(* ===== verification/ConnDemo.v ===== *)
(** * Connections and actions in concrete environments

    Witnesses of the theorems of [ConnRun] and [ConnSess], and runs that show how the
    functions of [mt_concurrent.cpp] treat actions in unhappy cases. *)

From Stdlib Require Import ZArith Lia.
From stdpp Require Import base gmap list option fin_sets.
From S2P Require Import Prelude Bytes HashList KeyTable MtSession MbufPool Epoll ConnData ConnNtfy ConnOps ConnAct.
From S2P Require Import ConnMulti ConnLoop ConnPoll ConnRun ConnSess.

(** Users: buffers of zeroes, a two-byte request, any answer accepted, the first byte of
    a datagram as session number. *)
#[local] Instance demo_user : ConnUser := {
  malloc _ n := Some (replicate (Z.to_nat n) 0);
  fresh_flag _ := 0;
  timer_room _ := true;
  thread_args _ := None;
  get_session_id _ d := match d with i :: _ => (1, i) | [] => (0, 0) end;
  handle_encode _ _ := (0, 2, [65; 66]);
  handle_input _ l := blen l;
  handle_process _ _ := 0;
}.
#[local] Instance demo_sizes : KeyTable Z hash_table := HashList_KeyTable mbuf_hash mbuf_cmp.
#[local] Instance demo_addrs : KeyTable addr hash_table := HashList_KeyTable keep_hash keep_cmp.

(** ** A server that answers each request on the second try

    The state counts descriptors and attempts, and says how many attempts to connect do
    not get through. *)
Record srv := mkSrv { sv_fd : Z; sv_tries : Z; sv_slow : Z }.
Definition tick (e : srv) : srv := mkSrv (sv_fd e) (sv_tries e + 1) (sv_slow e).
Definition second (n : Z) (e : srv) : Z * Z * list Z * srv :=
  if Z.even (sv_tries e) then (-1, EAGAIN, [], tick e)
  else let d := take (Z.to_nat n) [7; 8; 9] in (blen d, 0, d, tick e).
#[local] Instance srv_env : ConnEnv srv := {
  ce_epoll_ctl e _ _ _ := (e, 0, 0);
  ce_socket _ e := (sv_fd e, mkSrv (sv_fd e + 1) (sv_tries e) (sv_slow e));
  ce_ioctl _ e := (0, e);
  ce_bind _ _ e := (0, e);
  ce_close _ e := e;
  ce_connect _ _ e := if sv_tries e <? sv_slow e then (-1, EINPROGRESS, tick e) else (0, 0, tick e);
  ce_sendto _ l _ e := (blen l, 0, e);
  ce_recvfrom _ n e := second n e;
  ce_send _ l e := (blen l, 0, e);
  ce_recv _ n e := second n e;
  ce_errno _ := EAGAIN;
  ce_pending _ _ := 0%nat;
}.
Abbreviation W := (ConnW srv hash_table hash_table hash_table).

(** A wait takes ten milliseconds. *)
Definition srv_switch (_ : ptr) (_ : Z) (w : W) : option W := Some (set_clock (cw_clock w + 10) w).
(** A UDP and a TCP action. *)
Definition srv_start (slow : Z) : W := new_managers 1000 (mkSrv 5 0 slow).
Definition srv_setup (slow : Z) : option W :=
  let '(a1, w) := new_IMtAction (srv_start slow) in
  w ← setup_action a1 MT_UDP CONN_TYPE_SHORT (addr_of 16777343 80) 100 0 w;
  let '(a2, w) := new_IMtAction w in
  w ← setup_action a2 MT_TCP CONN_TYPE_LONG (addr_of 16777343 80) 100 0 w;
  '(_, w) ← init_actions 77%positive [a1; a2] w;
  Some w.
Definition srv_world (slow : Z) : W := default (srv_start slow) (srv_setup slow).
Definition srv_items : list (ptr * ptr * ptr) := [(1, 1, 1); (2, 2, 3)]%positive.
Definition outcomes (r : option (Z * W)) : option (Z * list (option (Z * Z))) :=
  '(rc, w) ← r; Some (rc, (fun a => (fun x => (ac_errno x, ac_flag x)) <$> act a w) <$> [1; 2]%positive).
Definition srv_run (slow : Z) : option (Z * list (option (Z * Z))) :=
  outcomes (mt_multi_sendrcv_ex srv_switch 10 77%positive (srv_items.*1.*1) 30 (srv_world slow)).

(** Both requests are answered; but when the TCP connection does not come up in time, the
    UDP request, whose socket was ready, is not even sent and has no error code. *)
Example srv_answers : srv_run 1 = Some (0, [Some (ERR_NONE, MULTI_FLAG_FIN); Some (ERR_NONE, MULTI_FLAG_FIN)]).
Proof. vm_compute. reflexivity. Qed.
Example srv_open_late : srv_run 10 = Some (-2, [Some (ERR_NONE, MULTI_FLAG_OPEN); Some (ERR_CONNECT_FAIL, MULTI_FLAG_INIT)]).
Proof. vm_compute. reflexivity. Qed.

(** ** The hypotheses of [mt_multi_sendrcv_ends] *)

Lemma second_ok n e : 0 <= n -> let '(r, _, l, _) := second n e in blen l = Z.max 0 r /\ r <= n.
Proof.
  intros Hn. unfold second. destruct (Z.even (sv_tries e)); [split; unfold blen; cbn; lia|]. unfold blen. rewrite length_take. cbn [length]. lia.
Qed.
#[local] Instance srv_laws : NetLaws (fun _ : srv => 0%nat).
Proof.
  split; try done; try (intros; cbn; lia).
  - intros fd l d e. cbn. unfold blen. lia.
  - intros fd l e. cbn. unfold blen. lia.
  - intros fd n e Hn. cbn. pose proof (second_ok n e Hn) as Hs. destruct (second n e) as [[[r er] l] e']. destruct Hs. done.
  - intros fd n e Hn. cbn. pose proof (second_ok n e Hn) as Hs. destruct (second n e) as [[[r er] l] e']. destruct Hs. done.
Qed.

Lemma good_clock G z (w : W) : good G w -> good G (set_clock z w).
Proof.
  intros [H1 H2 H3 H4]. split; [|done..|done]. intros g Hg. destruct (H1 g Hg) as (x & y & p & b & l & []).
  exists x, y, p, b, l. by split.
Qed.
#[local] Instance srv_switch_laws : SwitchLaws (fun _ : srv => 0%nat) srv_items srv_switch.
Proof.
  intros t until w Gd. eexists. split; [done|]. split; [by apply good_clock|]. split; [done|]. left. cbn. lia.
Qed.

Ltac own_demo :=
  eexists _, _, _, _, _; split; cbn [fst snd];
  [vm_compute; reflexivity|vm_compute; reflexivity|vm_compute; reflexivity|vm_compute; reflexivity|vm_compute; reflexivity
  |vm_compute; reflexivity|vm_compute; tauto|eexists; vm_compute; reflexivity|vm_compute; reflexivity
  |split; [vm_compute; reflexivity|repeat split; vm_compute; congruence]
  |vm_compute; repeat split; try eexists; reflexivity
  |split; [vm_compute; congruence|split; vm_compute; congruence]].
Lemma two_messages (m : ptr * ptr * ptr -> option ptr) : m (1, 1, 1)%positive = Some 1%positive -> m (2, 2, 3)%positive = Some 2%positive ->
  forall g g', g ∈ srv_items -> g' ∈ srv_items -> m g = m g' -> g = g'.
Proof.
  intros M1 M2 g g' [->|[->|Hn%elem_of_nil]%elem_of_cons]%elem_of_cons [->|[->|Hn'%elem_of_nil]%elem_of_cons]%elem_of_cons;
    rewrite ?M1, ?M2; first [done|congruence].
Qed.
Lemma two_fresh (f : ptr -> option IMtAction) : ac_flag <$> f 1%positive = Some MULTI_FLAG_UNDEF ->
  ac_flag <$> f 2%positive = Some MULTI_FLAG_UNDEF -> forall g x, g ∈ srv_items -> f g.1.1 = Some x -> ac_errno x = ERR_NONE ->
  flag_in [MULTI_FLAG_UNDEF] x.
Proof.
  intros F1 F2 g x [->|[->|Hn%elem_of_nil]%elem_of_cons]%elem_of_cons; [| |done]; cbn [fst]; intros Ex _; unfold flag_in.
  - rewrite Ex in F1. injection F1 as ->. by left.
  - rewrite Ex in F2. injection F2 as ->. by left.
Qed.
Lemma srv_good : good srv_items (srv_world 1).
Proof.
  split.
  - intros g [->|[->|Hn%elem_of_nil]%elem_of_cons]%elem_of_cons; [own_demo|own_demo|destruct Hn].
  - vm_compute. repeat constructor; set_solver.
  - vm_compute. repeat constructor; set_solver.
  - apply (two_messages (fun g => msg_of g (srv_world 1))); vm_compute; reflexivity.
Qed.

Lemma mt_multi_sendrcv_ends_witness :
  exists n rc w', (forall fuel, (n <= fuel)%nat ->
      mt_multi_sendrcv_ex srv_switch fuel 77%positive [1; 2]%positive 30 (srv_world 1) = Some (rc, w')) /\ rc = 0 /\
    forall g, g ∈ srv_items -> exists x, act g.1.1 w' = Some x /\ (ac_errno x <> ERR_NONE \/ ac_flag x = MULTI_FLAG_FIN /\ answered g w').
Proof.
  destruct (mt_multi_sendrcv_ends (fun _ : srv => 0%nat) srv_items srv_switch 77%positive 30 (srv_world 1)) as (n & rc & w' & E & _ & _ & _ & H1 & _).
  - exact srv_good.
  - refine (two_fresh (fun a => act a (srv_world 1)) _ _); vm_compute; reflexivity.
  - exists n, rc, w'. split; [exact E|].
    assert (Hrc : rc = 0).
    { assert (Ho : fst <$> outcomes (mt_multi_sendrcv_ex srv_switch (10 + n) 77%positive [1; 2]%positive 30 (srv_world 1)) = Some 0)
        by (vm_compute; reflexivity).
      assert (E1 : mt_multi_sendrcv_ex srv_switch (10 + n) 77%positive [1; 2]%positive 30 (srv_world 1) = Some (rc, w'))
        by exact (E (10 + n)%nat ltac:(lia)).
      rewrite E1 in Ho. cbn in Ho. congruence. }
    split; [exact Hrc|]. apply H1. by left.
Defined.

(** ** Datagrams for two sessions on one socket

    The state of the kernel is the queue of datagrams of the socket. *)
Definition dgram : Type := list (list Z).
#[local] Instance dgram_env : ConnEnv dgram := {
  ce_epoll_ctl e _ _ _ := (e, 0, 0);
  ce_socket _ e := (5, e);
  ce_ioctl _ e := (0, e);
  ce_bind _ _ e := (0, e);
  ce_close _ e := e;
  ce_connect _ _ e := (0, 0, e);
  ce_sendto _ l _ e := (blen l, 0, e);
  ce_recvfrom _ n e := match e with
                       | [] => (-1, EAGAIN, [], [])
                       | d :: e => let d := take (Z.to_nat n) d in (blen d, 0, d, e)
                       end;
  ce_send _ l e := (blen l, 0, e);
  ce_recv _ n e := (-1, EAGAIN, [], e);
  ce_errno _ := EAGAIN;
  ce_pending _ e := length e;
}.
(** Any table that keeps the promise of [KeyTable] will do; here the sessions are in a
    map. *)
#[local] Instance map_table : KeyTable Z (gmap Z ptr) := {
  kt_new _ := ∅;
  kt_find _ t k := Some (t !! k);
  kt_insert kf t p := (0, <[kf p := p]> t);
  kt_remove _ t k := Some (delete k t);
  kt_first t := snd <$> head (map_to_list t);
  kt_size t := Z.of_nat (size t);
}.
Definition map_rep (kf : ptr -> Z) (t m : gmap Z ptr) : Prop := t = m /\ forall k p, m !! k = Some p -> kf p = k.
#[local] Instance map_table_laws : KeyTableLaws Z (gmap Z ptr) map_rep.
Proof.
  split.
  - intros kf t m k p [_ Hk]. apply Hk.
  - intros kf kf' t m [-> Hk] Hf. split; [done|]. intros k p Hp. rewrite (Hf k p Hp). by apply Hk.
  - intros kf max. split; [done|]. intros k p. by rewrite lookup_empty.
  - by intros kf t m k [-> _].
  - intros kf t m p [-> Hk] Hp. eexists. split; [done|]. split; [done|]. intros k q [[<- <-]|[_ Hq]]%lookup_insert_Some; auto.
  - intros kf t m k [-> Hk]. eexists. split; [done|]. split; [done|]. intros k' p [_ Hp]%lookup_delete_Some. auto.
  - intros kf t m [-> Hk]. cbn. rewrite <- map_to_list_empty_iff. by destruct (map_to_list m).
  - intros kf t m p [-> Hk] Hp. cbn in Hp. destruct (map_to_list m) as [|[k q] l] eqn:E; [done|]. injection Hp as ->.
    assert (Hm : m !! k = Some p) by (apply elem_of_map_to_list; rewrite E; by left). by rewrite (Hk _ _ Hm).
  - by intros kf t m [-> _].
Qed.
Abbreviation DW := (ConnW dgram hash_table (gmap Z ptr) hash_table).

(** Sessions 1 and 2; the third datagram is for session 1 again, the fourth for nobody,
    so the fifth stays. *)
Definition demo_grams : dgram := [[1; 65]; [2; 66; 67]; [1; 68; 69]; [9; 0]; [2; 70]].
Definition open_action (t : ptr) (w : DW) : option DW :=
  let '(a, w) := new_IMtAction w in
  w ← setup_action a MT_UDP CONN_TYPE_SESSION (addr_of 16777343 53) 8 7 w;
  '(_, w) ← InitConnEnv a t w;
  c ← act a w ≫= ac_conn;
  '(_, w) ← CreateSocket c w;
  Some w.
Definition dgram_start : DW := new_managers 1000 demo_grams.
Definition dgram_setup : option DW :=
  let '(s, w) := new_UdpSessionNtfy 8 dgram_start in
  let '(_, w) := RegisterSession 7 (Some s) w in
  w ← open_action 77%positive w; open_action 78%positive w.
Definition dgram_world : DW := default dgram_start dgram_setup.
Definition dgram_live : gmap Z ptr := {[1 := 1%positive; 2 := 2%positive]}.

Example dgram_boxes : demux 6 1%positive 5 8 dgram_live dgram_world demo_grams ∅ =
  ({[1%positive := [1; 68; 69]; 2%positive := [2; 66; 67]]}, [[2; 70]]).
Proof. vm_compute. reflexivity. Qed.

#[local] Instance dgram_laws : SessLaws (EV := dgram).
Proof.
  split.
  - intros p n Hn. eexists. split; [done|]. unfold blen. rewrite length_replicate. lia.
  - intros fd n [|d k] Hn; cbn; [unfold blen; cbn; lia|]. unfold blen. rewrite length_take. lia.
Qed.

Lemma some_inj {A} (w w' : A) : Some w = Some w' -> w = w'.
Proof. congruence. Qed.
Lemma some_pair {A B} (w w' : A) (o o' : B) : Some (w, o) = Some (w', o') -> w = w' /\ o = o'.
Proof. intros E. split; congruence. Qed.
Lemma dgram_pool : exists out, pool_inv (table_rep mbuf_hash) (cw_pool dgram_world) out /\ out = [2; 1]%positive.
Proof.
  set (os := [BGet 8; BUse 0 BUFF_SEND 0 0 0; BGet 8; BUse 0 BUFF_SEND 0 0 0]).
  destruct (run_pool_ops_inv malloc (table_rep mbuf_hash) os _ _ (new_pool_inv (table_rep mbuf_hash) 300)) as (w & out & E & I).
  assert (E' : run_pool_ops malloc os (new_MsgBuffPool 300, []) = Some (cw_pool dgram_world, [2; 1]%positive)) by (vm_compute; reflexivity).
  destruct (some_pair _ _ _ _ (eq_trans (eq_sym E') E)) as [Ew Eo]. exists out. split; [rewrite Ew; exact I|exact (eq_sym Eo)].
Qed.

Lemma live_cases k p : dgram_live !! k = Some p -> k = 1 /\ p = 1%positive \/ k = 2 /\ p = 2%positive.
Proof. unfold dgram_live. intros [[<- <-]|[_ [<- <-]%lookup_singleton_Some]]%lookup_insert_Some; auto. Qed.
Lemma dgram_sessions : exists h, sm_hash_map (cw_sess dgram_world) = Some h /\
  map_rep (session_key (sm_objs (cw_sess dgram_world))) h dgram_live.
Proof.
  exists dgram_live. split; [vm_compute; reflexivity|]. split; [done|].
  intros k p [[-> ->]|[-> ->]]%live_cases; vm_compute; reflexivity.
Qed.

(** The message buffers of the connections. *)
Lemma two_held (m : gmap ptr IMtConnection) : map_to_list (cn_msg <$> m) = [(2, Some 2); (1, Some 1)]%positive ->
  forall c p, (exists y, m !! c = Some y /\ cn_msg y = Some p) -> p = c /\ (c = 2 \/ c = 1)%positive.
Proof.
  intros Hm c p (y & Ey & Ep). assert (Hin : (c, Some p) ∈ map_to_list (cn_msg <$> m)).
  { apply elem_of_map_to_list. by rewrite lookup_fmap, Ey, <- Ep. }
  pose proof (eq_ind _ (fun l => (c, Some p) ∈ l) Hin _ Hm) as Hl. apply elem_of_cons in Hl as [[= -> ->]|[[= -> ->]|Hn%elem_of_nil]%elem_of_cons]; [auto|auto|done].
Qed.
Lemma dgram_held c p : holds c p dgram_world -> p = c /\ (c = 2 \/ c = 1)%positive.
Proof. refine (two_held (cw_conns dgram_world) _ c p). vm_compute. reflexivity. Qed.

Lemma dgram_full : all_full (cw_pool dgram_world).
Proof.
  assert (Hl : Forall (fun kb => full kb.2) (map_to_list (bp_bufs (cw_pool dgram_world)))).
  { vm_compute. constructor; [eexists; split; reflexivity|constructor; [eexists; split; reflexivity|constructor]]. }
  intros p b Hb. apply elem_of_map_to_list in Hb. rewrite Forall_forall in Hl. exact (Hl _ Hb).
Qed.

Lemma dgram_ok : sess_ok (table_rep mbuf_hash) map_rep 1%positive 5 8 dgram_live [2; 1]%positive dgram_world.
Proof.
  split.
  - eexists. split; vm_compute; reflexivity.
  - eexists. split; [vm_compute; reflexivity|]. split; [vm_compute; reflexivity|]. intros p. discriminate.
  - destruct dgram_pool as (out & I & <-). exact I.
  - exact dgram_full.
  - exact dgram_sessions.
  - intros id a [[-> ->]|[-> ->]]%live_cases; eexists _, _, _, _, _.
    all: repeat (split; [vm_compute; reflexivity|]); eexists; vm_compute; reflexivity.
  - intros c p [-> [->| ->]]%dgram_held; set_solver.
  - intros c c' p [-> _]%dgram_held [? _]%dgram_held. congruence.
Qed.

Lemma InputNotify_demultiplexes_witness :
  exists w', UdpSession_InputNotify 1%positive dgram_world = Some w' /\ kernel w' = [[2; 70]] /\
    inbox 1%positive [1; 68; 69] w' /\ inbox 2%positive [2; 66; 67] w' /\
    UdpSessionConn_RecvData 1%positive w' = Some (3, w') /\ only_wakes dgram_world w'.
Proof.
  pose proof (InputNotify_demultiplexes (table_rep mbuf_hash) map_rep 1%positive 5 8 dgram_live [2; 1]%positive dgram_world dgram_ok) as H.
  assert (Ed : demux (S (ce_pending 5 (kernel dgram_world))) 1%positive 5 8 dgram_live dgram_world (kernel dgram_world) ∅ =
    ({[1%positive := [1; 68; 69]; 2%positive := [2; 66; 67]]}, [[2; 70]])) by (vm_compute; reflexivity).
  rewrite Ed in H. destruct H as (w' & out' & E & _ & K & Hin & _ & _ & Hw). exists w'. split; [exact E|]. split; [exact K|].
  destruct (Hin 1%positive [1; 68; 69]) as [I1 R1]; [reflexivity|]. destruct (Hin 2%positive [2; 66; 67]) as [I2 _]; [reflexivity|].
  do 3 (split; [assumption|]). exact Hw.
Defined.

▬▬▬▬▬▬▬▬▬▬

What is being asked - Give back, unchanged, the run of lines in the listing above that begins at the line containing "<$> [1; 2]%positive)." and ends at the line containing "UDP request, whose", both included.

Solved problem -
  '(rc, w) ← r; Some (rc, (fun a => (fun x => (ac_errno x, ac_flag x)) <$> act a w) <$> [1; 2]%positive).
Definition srv_run (slow : Z) : option (Z * list (option (Z * Z))) :=
  outcomes (mt_multi_sendrcv_ex srv_switch 10 77%positive (srv_items.*1.*1) 30 (srv_world slow)).

(** Both requests are answered; but when the TCP connection does not come up in time, the
    UDP request, whose socket was ready, is not even sent and has no error code. *)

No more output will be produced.